● Stored data:
Lemma spawned_none (P : Req -> bool) (t : list Call) :
  (forall r, P r = true -> is_exec r = false) ->
  forallb P (requests t) = true -> spawned t = [].
Proof.
  intros HP H. apply (flat_map_none P); [| exact H].
  intros r Hr. specialize (HP r Hr). destruct r; try reflexivity.
  discriminate HP.
Qed.

Lemma glob_answers_none (P : Req -> bool) (t : list Call) :
  (forall r, P r = true -> is_glob r = false) ->
  forallb P (requests t) = true -> glob_answers t = [].
Proof.
  intro HP. induction t as [| [r x] t IH]; simpl; intro H.
  - reflexivity.
  - apply andb_prop in H. destruct H as [Hr Ht].
    unfold glob_answers in *. simpl. rewrite (IH Ht), app_nil_r.
    specialize (HP r Hr). destruct r; try reflexivity. discriminate HP.
Qed.

Lemma exec_not_glob r : is_exec r = true -> is_glob r = false.
Proof. destruct r; auto. Qed.

Lemma resolver_not_glob r : is_resolver_request r = true -> is_glob r = false.
Proof. destruct r; auto. Qed.

Lemma resolver_not_exec r : is_resolver_request r = true -> is_exec r = false.
Proof. destruct r; auto. Qed.

Lemma runner_not_glob r : is_runner_request r = true -> is_glob r = false.
Proof. destruct r; auto. Qed.

Lemma wp_checkToolAvailability (host : Host) (tool_ wd : string) :
  wp (ToolCheck.checkToolAvailability host tool_ wd) (fun t r =>
    is_inr r = true
    /\ glob_answers t = []
    /\ match ToolName_of_string tool_ with
       | Some tn => spawned t = [availabilityProbe tn]
       | None => spawned t = []
       end).
Proof.
  apply wp_conj; [apply checkToolAvailability_returns |].
  apply wp_conj.
  - eapply wp_mono; [| apply checkToolAvailability_exec].
    intros t r H. apply (glob_answers_none is_exec); [apply exec_not_glob | exact H].
  - unfold ToolCheck.checkToolAvailability, executeCommand.
    destruct (ToolName_of_string tool_) as [[] |]; simpl;
      try reflexivity; intros [e | out]; reflexivity.
Qed.

#[local] Arguments spawned : simpl never.
#[local] Arguments glob_answers : simpl never.

Section ZeroFiles.

Variable host : Host.

Lemma wp_resolveConfig_quiet t custom wd :
  wp (Resolver.resolveConfig host t custom wd) (fun tr r =>
    is_inr r = true /\ glob_answers tr = [] /\ spawned tr = []).
Proof.
  apply wp_conj; [apply resolveConfig_returns |].
  eapply wp_mono; [| apply resolveConfig_resolver].
  intros tr r H. split.
  - apply (glob_answers_none is_resolver_request);
      [apply resolver_not_glob | exact H].
  - apply (spawned_none is_resolver_request);
      [apply resolver_not_exec | exact H].
Qed.

Lemma wp_runSelected tool_ inputs runner files config_ :
  wp (Main.runSelected host tool_ inputs runner files config_) (fun tr r =>
    glob_answers tr = []
    /\ match files with
       | [] => r = inr (Some (Main.skipped tool_)) /\ spawned tr = []
       | _ => True
       end).
Proof.
  unfold Main.runSelected. destruct files as [| f fs].
  - simpl. intros []. auto.
  - assert (H : only is_runner_request
                  (core_info ("Found " ++ JsString.of_nat (List.length (f :: fs))
                              ++ " files to check with " ++ tool_) ;;
                   r <- Runners.run host runner
                          (Build_RunnerConfig config_ (f :: fs)
                                              (Main.workingDirectory inputs)) ;;
                   Ret (Some r))).
    { apply only_bind; [footprint | intro].
      apply only_bind; [apply run_runner | intro; footprint]. }
    eapply wp_mono; [| apply H].
    intros tr r Hr. split; [| exact I].
    apply (glob_answers_none is_runner_request);
      [apply runner_not_glob | exact Hr].
Qed.

Lemma wp_fixedCase tool_ inputs t runner files custom :
  wp (Main.fixedCase host tool_ inputs t runner files custom) (fun tr r =>
    glob_answers tr = []).
Proof.
  unfold Main.fixedCase. apply wp_bind.
  eapply wp_mono; [| apply wp_resolveConfig_quiet].
  intros t1 [e | c] (Hr & Hg & _); [discriminate Hr |].
  eapply wp_mono; [| apply wp_runSelected].
  intros t2 r2 (Hg2 & _). rewrite glob_answers_app, Hg, Hg2. reflexivity.
Qed.

Lemma wp_globCase tool_ inputs t runner pattern custom :
  wp (Main.globCase host tool_ inputs t runner pattern custom) (fun tr r =>
    glob_answers tr = [inr []] ->
    r = inr (Some (Main.skipped tool_)) /\ spawned tr = []).
Proof.
  unfold Main.globCase, findFiles. simpl. intros [e | files]; simpl.
  - intro H. discriminate H.
  - assert (Hfiles : forall files',
              (files = [] -> files' = []) ->
              wp (config_ <- Resolver.resolveConfig host t custom
                               (Main.workingDirectory inputs) ;;
                  Main.runSelected host tool_ inputs runner files' config_)
                 (fun tr r =>
                    glob_answers ({| call_req := GlobGlob pattern;
                                     call_resp := inr files |} :: tr) = [inr []] ->
                    r = inr (Some (Main.skipped tool_))
                    /\ spawned ({| call_req := GlobGlob pattern;
                                   call_resp := inr files |} :: tr) = [])).
    { intros files' Hf. apply wp_bind.
      eapply wp_mono; [| apply wp_resolveConfig_quiet].
      intros t1 [e | c] (Hr & Hg & Hs); [discriminate Hr |].
      eapply wp_mono; [| apply wp_runSelected].
      intros t2 r2 (Hg2 & Hm).
      change (?c :: ?tr)%list with ([c] ++ tr)%list.
      rewrite !glob_answers_app, !spawned_app, Hg, Hg2, Hs.
      destruct files' as [| f fs].
      - destruct Hm as (-> & ->). auto.
      - intro H. injection H as H. discriminate (Hf H). }
    destruct (JsString.truthy (Main.workingDirectory inputs)
              && negb (Main.workingDirectory inputs =? "."))%bool; simpl.
    + apply Hfiles. intros ->. reflexivity.
    + apply Hfiles. auto.
Qed.

Lemma wp_runTool_skip tool_ inputs :
  wp (Main.runTool host tool_ inputs) (fun tr r =>
    glob_answers tr = [inr []] ->
    r = inr (Some (Main.skipped tool_))
    /\ option_map (fun tn => [availabilityProbe tn]) (ToolName_of_string tool_)
       = Some (spawned tr)).
Proof.
  match goal with |- wp _ ?P => set (Q := P) end.
  unfold Main.runTool. apply wp_try_catch. apply wp_bind.
  eapply wp_mono; [| apply wp_checkToolAvailability].
  intros t0 [e | b] (Hr & Hg & Hs); [discriminate Hr |].
  set (caught := fun (t2 : list Call) (r2 : Exn + option ToolResult) =>
         match r2 with
         | inl e =>
             wp (core_error ("Error running " ++ tool_ ++ ": "
                             ++ Exn_toString e) ;;
                 Ret (Some (Main.crashed tool_ e)))
                (fun t3 r3 => Q ((t0 ++ t2) ++ t3)%list r3)
         | inr a => Q (t0 ++ t2)%list (inr a)
         end).
  assert (Hglob : forall tn runner pattern custom,
            ToolName_of_string tool_ = Some tn ->
            wp (Main.globCase host tool_ inputs tn runner pattern custom) caught).
  { intros tn runner pattern custom Etn. rewrite Etn in *.
    eapply wp_mono; [| apply wp_globCase].
    intros t2 [e | a] H2; unfold caught, Q.
    - simpl. intros []. rewrite !glob_answers_app, Hg. simpl.
      unfold glob_answers at 2. simpl. rewrite app_nil_r. intro H.
      destruct (H2 H) as [H3 _]. discriminate H3.
    - rewrite glob_answers_app, spawned_app, Hg, Hs. simpl. intro H.
      destruct (H2 H) as [-> ->]. rewrite Etn. auto. }
  assert (Hfixed : forall tn runner files custom,
            wp (Main.fixedCase host tool_ inputs tn runner files custom) caught).
  { intros tn runner files custom.
    eapply wp_mono; [| apply wp_fixedCase].
    intros t2 [e | a] H2; unfold caught, Q.
    - simpl. intros []. rewrite !glob_answers_app, Hg, H2. intro H.
      discriminate H.
    - rewrite glob_answers_app, Hg, H2. intro H. discriminate H. }
  fold caught.
  destruct (negb b).
  - unfold ToolCheck.logToolNotFound, caught, Q.
    destruct (ToolName_of_string tool_); simpl; intros [] [];
      rewrite glob_answers_app, Hg; intro H; discriminate H.
  - destruct (ToolName_of_string tool_) as [tn |] eqn:Etn.
    + destruct tn; first [apply Hglob; reflexivity | apply Hfixed].
    + unfold caught, Q. simpl. intros []. rewrite glob_answers_app, Hg.
      intro H. discriminate H.
Qed.

End ZeroFiles.

(** C6. In every execution of [runTool] in which the file search comes
    back empty, the result is [{tool, success: true, issues: [],
    rawOutput: ''}] and the only child process started is the version
    probe of the availability check: the runner is not invoked. *)
Theorem zero_files_short_circuit (host : Host) (tool_ : string)
    (inputs : Main.ActionInputs) (W : Type) (h : Handler W) (w : W) :
  let o := interp h (Main.runTool host tool_ inputs) w in
  glob_answers (trace o) = [inr []] ->
  result o
  = inr (Some {| tool := tool_; success := true; issues := [];
                 rawOutput := "" |})
  /\ option_map (fun tn => [availabilityProbe tn]) (ToolName_of_string tool_)
     = Some (spawned (trace o)).
Proof.
  cbv zeta. intro H.
  exact (wp_sound _ _ (wp_runTool_skip host tool_ inputs) h w H).
Qed.

(** ESLint is installed and the repository has no JavaScript file. *)
Lemma zero_files_short_circuit_witness :
  result (interp (Example.handler Example.quiet)
            (Main.runTool Example.host "eslint" (Example.inputs true)) tt)
  = inr (Some {| tool := "eslint"; success := true; issues := [];
                 rawOutput := "" |})
  /\ Some [("npx", ["eslint"; "--version"])]
     = Some (spawned (trace (interp (Example.handler Example.quiet)
               (Main.runTool Example.host "eslint" (Example.inputs true)) tt))).
Proof.
  exact (@zero_files_short_circuit Example.host "eslint" (Example.inputs true)
           unit (Example.handler Example.quiet) tt eq_refl).
Defined.

(* ================================================================== *)
(** ** The cache manager (C5, C7, C1)                                  *)
(* ================================================================== *)

#[local] Arguments cache_saves : simpl never.
#[local] Arguments state_answers : simpl never.
#[local] Arguments Cache.saveWith : simpl never.

Lemma wp_true (A : Type) (p : Prog A) : wp p (fun _ _ => True).
Proof. induction p; simpl; auto. Qed.

Lemma cache_saves_app (a b : list Call) :
  cache_saves (a ++ b) = (cache_saves a ++ cache_saves b)%list.
Proof. apply observe_app. Qed.

Lemma state_answers_app (n : string) (a b : list Call) :
  state_answers n (a ++ b) = (state_answers n a ++ state_answers n b)%list.
Proof. apply flat_map_app. Qed.

(** The shared body of the two save methods reads the hit entry first;
    when it reads ["true"], it logs and returns. *)
Lemma wp_saveWith_after_hit (label stateName : string)
    (generate : Prog Cache.CacheKeyInfo) :
  wp (Cache.saveWith label stateName generate) (fun t r =>
    hd_error (state_answers (stateName ++ "-cache-hit") t) <> None
    /\ (hd_error (state_answers (stateName ++ "-cache-hit") t) = Some "true" ->
        cache_saves t = [] /\ r = inr tt
        /\ forall n, state_answers n t
                     = if String.eqb (stateName ++ "-cache-hit") n
                       then ["true"] else [])).
Proof.
  unfold Cache.saveWith, core_getState, core_debug. simpl. intro x.
  destruct (String.eqb x "true") eqn:E; simpl.
  - intros []. apply String.eqb_eq in E. subst x.
    unfold state_answers. simpl. rewrite String.eqb_refl. simpl.
    split; [discriminate |]. intros _. repeat split.
    intro n. destruct (String.eqb _ n); reflexivity.
  - intro y. eapply wp_mono; [| apply wp_true]. intros t r _.
    unfold state_answers. simpl. rewrite String.eqb_refl. simpl.
    split; [discriminate |].
    intro H. injection H as ->. discriminate E.
Qed.

Lemma hd_error_app_l (A : Type) (a b : list A) :
  hd_error a <> None -> hd_error (a ++ b) = hd_error a.
Proof. destruct a; simpl; [intro H; contradiction H |]; reflexivity. Qed.

Lemma state_answers_cons (n : string) (c : Call) (t : list Call) :
  state_answers n (c :: t) = (state_answer n c ++ state_answers n t)%list.
Proof. reflexivity. Qed.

● TASK OBJECTIVE: Please give an exact copy of the entries above, from the line with "is the version" down to the line with "#[local] Arguments cache_saves : simpl never.", inclusive, and nothing else.

● TASK OUTPUT:
    rawOutput: ''}] and the only child process started is the version
    probe of the availability check: the runner is not invoked. *)
Theorem zero_files_short_circuit (host : Host) (tool_ : string)
    (inputs : Main.ActionInputs) (W : Type) (h : Handler W) (w : W) :
  let o := interp h (Main.runTool host tool_ inputs) w in
  glob_answers (trace o) = [inr []] ->
  result o
  = inr (Some {| tool := tool_; success := true; issues := [];
                 rawOutput := "" |})
  /\ option_map (fun tn => [availabilityProbe tn]) (ToolName_of_string tool_)
     = Some (spawned (trace o)).
Proof.
  cbv zeta. intro H.
  exact (wp_sound _ _ (wp_runTool_skip host tool_ inputs) h w H).
Qed.

(** ESLint is installed and the repository has no JavaScript file. *)
Lemma zero_files_short_circuit_witness :
  result (interp (Example.handler Example.quiet)
            (Main.runTool Example.host "eslint" (Example.inputs true)) tt)
  = inr (Some {| tool := "eslint"; success := true; issues := [];
                 rawOutput := "" |})
  /\ Some [("npx", ["eslint"; "--version"])]
     = Some (spawned (trace (interp (Example.handler Example.quiet)
               (Main.runTool Example.host "eslint" (Example.inputs true)) tt))).
Proof.
  exact (@zero_files_short_circuit Example.host "eslint" (Example.inputs true)
           unit (Example.handler Example.quiet) tt eq_refl).
Defined.

(* ================================================================== *)
(** ** The cache manager (C5, C7, C1)                                  *)
(* ================================================================== *)

#[local] Arguments cache_saves : simpl never.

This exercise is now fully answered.